## Aim of the task
Reproduce exactly the lines below from the one containing "cacheAcquireAccountSlot : Z" through the one containing "cacheReleaseUserSlot : Z", including both, and nothing else.

## Dataset entries
(** A member that names no busy id. *)
Definition dead (κ : kind) s (m : string) : Prop := forall id, valid id -> m = Itoa id -> ~ busy κ s id.
Lemma dead_calm κ s s' m : calm s s' -> dead κ s m -> dead κ s' m.
Proof. intros H Hd id Hid Hm Hb. eapply Hd; [exact Hid|exact Hm|]. by apply H. Qed.
Lemma candidate_None m κ s : candidate m = None -> dead κ s m.
Proof.
  intros H id Hid -> _. unfold candidate in H. rewrite Atoi_Itoa in H.
  - rewrite (proj2 (Z.leb_gt id 0)) in H; [done|]. apply Hid.
  - unfold valid, int64_ok, min_int64 in *. lia.
Qed.
Lemma candidate_Some m m' id : candidate m = Some (m', id) -> m' = m /\ 0 < id /\ Atoi m = Some id.
Proof.
  unfold candidate. destruct (Atoi m) as [i|] eqn:E; [|done]. destruct (i <=? 0) eqn:Hi; [done|].
  intros [= <- <-]. bool_to_prop. auto.
Qed.
(** A member that reads as [id] can only be the name of [id]. *)
Lemma candidate_dead m m' id κ s : candidate m = Some (m', id) -> ~ busy κ s id -> dead κ s m.
Proof.
  intros H Hn id' Hid' -> Hb. apply candidate_Some in H as (_ & _ & H). rewrite Atoi_Itoa in H.
  - by simplify_eq.
  - unfold valid, int64_ok, min_int64 in *. lia.
Qed.

Lemma busy_zrem_idx κ κ0 m s id : busy κ (ZREM (idx κ0) m s).2 id <-> busy κ s id.
Proof. unfold busy. rewrite zrem_counter, zrem_spec, decide_False; [done|apply idx_slot]. Qed.
Lemma zremAll_indexes κ ms s : Forall (dead κ s) ms -> indexed s -> indexed (zremAll (idx κ) ms s).2.
Proof.
  revert s. induction ms as [|m ms IH]; intros s Hd Hs; simpl; [done|]. run_redis.
  apply Forall_cons in Hd as [Hm Hd]. apply IH.
  - eapply Forall_impl; [exact Hd|]. intros m' H id Hid E. rewrite busy_zrem_idx. by apply H.
  - intros κ' id Hid Hb. rewrite busy_zrem_idx in Hb. unfold listed. rewrite zrem_spec.
    pose proof (Hs κ' id Hid Hb) as Hl. destruct (decide _) as [E|]; [|done]. apply idx_inj in E as ->.
    rewrite lookup_delete_ne; [done|]. intros ->. by apply (Hm id).
Qed.
Lemma zaddAll_calm κ zs s : calm s (zaddAll (idx κ) zs s).2.
Proof.
  revert s. induction zs as [|[v m] zs IH]; intros s; simpl; [apply calm_refl|]. run_redis.
  eapply calm_trans; [|apply IH]. calming.
Qed.

(** The two writes that end a clean-up of an index. *)
Definition written (k : string) (zs : list (Z * string)) (ms : list string) s : S :=
  (zremAll k ms (zaddAll k zs s).2).2.
Lemma finish_run k zs ms s :
  (_ ← refreshMembers k zs; _ ← removeActiveIndexMembers k ms; mret (Ok (E := goerror) tt)) (s, []) =
  (Ok tt, (written k zs ms s, [])).
Proof.
  rewrite bind_run.
  assert (E1 : refreshMembers k zs (s, []) = (tt, ((zaddAll k zs s).2, []))).
  { destruct zs; [done|]. unfold refreshMembers. by rewrite bind_run, remote_run. }
  rewrite E1. simpl. rewrite bind_run.
  assert (E2 : forall s, removeActiveIndexMembers k ms (s, []) = (tt, ((zremAll k ms s).2, []))).
  { intros s1. destruct ms; [done|]. unfold removeActiveIndexMembers. by rewrite bind_run, remote_run. }
  by rewrite E2.
Qed.
Lemma written_indexes κ zs ms s : Forall (dead κ s) ms -> indexed s -> indexed (written (idx κ) zs ms s).
Proof.
  intros Hd Hs. pose proof (zaddAll_calm κ zs s) as Hc. apply zremAll_indexes.
  - eapply Forall_impl; [exact Hd|]. intros m. by apply dead_calm.
  - by eapply calm_indexed.
Qed.
(* ===== verification/ConcurrencyService.v ===== *)
(** * The concurrency service ([backend/internal/service/concurrency_service.go])

    What the gateway does with the concurrency cache: request ids, slots with
    their release functions, wait counters that fail open, the short-lived cache
    of account loads and the refresh loop of a WebSocket ingress lease.  The
    service is written against the interface [Cache]; [SlotSpec] is what it may
    rely on and the Redis cache of [ConcurrencyCache] keeps it.  Timeouts and
    contexts are not modelled: a call answers or fails.  [singleflight] runs its
    function, since calls are made one at a time. *)

From S2P Require Import Prelude Errors Sha256 RedisSlots ConcurrencyCache.

(** ** The interface *)

Class Cache (W : Type) := {
  cacheAcquireAccountSlot : Z -> Z -> string -> ST W (result goerror bool);
  cacheReleaseAccountSlot : Z -> string -> ST W (result goerror unit);
  cacheAcquireUserSlot : Z -> Z -> string -> ST W (result goerror bool);
  cacheReleaseUserSlot : Z -> string -> ST W (result goerror unit);
  cacheTrackAPIKeySlot : Z -> string -> ST W (result goerror unit);
  cacheReleaseAPIKeySlot : Z -> string -> ST W (result goerror unit);
  cacheGetAPIKeyConcurrencyBatch : list Z -> ST W (result goerror (gmap Z Z));
  cacheGetAccountConcurrencyBatch : list Z -> ST W (result goerror (gmap Z Z));
  cacheIncrementWaitCount : Z -> Z -> ST W (result goerror bool);
  cacheDecrementWaitCount : Z -> ST W (result goerror unit);
  cacheIncrementAccountWaitCount : Z -> Z -> ST W (result goerror bool);
  cacheDecrementAccountWaitCount : Z -> ST W (result goerror unit);
  cacheGetAccountWaitingCount : Z -> ST W (result goerror Z);
  cacheGetAccountsLoadBatch : list (Z * Z) -> ST W (result goerror (gmap Z LoadInfo));
  cacheAcquireIngress : Z -> Z -> string -> ST W (result goerror bool);
  cacheRefreshIngress : Z -> string -> ST W (result goerror bool);
  cacheReleaseIngress : Z -> string -> ST W (result goerror unit) }.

## Exercise result
  cacheAcquireAccountSlot : Z -> Z -> string -> ST W (result goerror bool);
  cacheReleaseAccountSlot : Z -> string -> ST W (result goerror unit);
  cacheAcquireUserSlot : Z -> Z -> string -> ST W (result goerror bool);
  cacheReleaseUserSlot : Z -> string -> ST W (result goerror unit);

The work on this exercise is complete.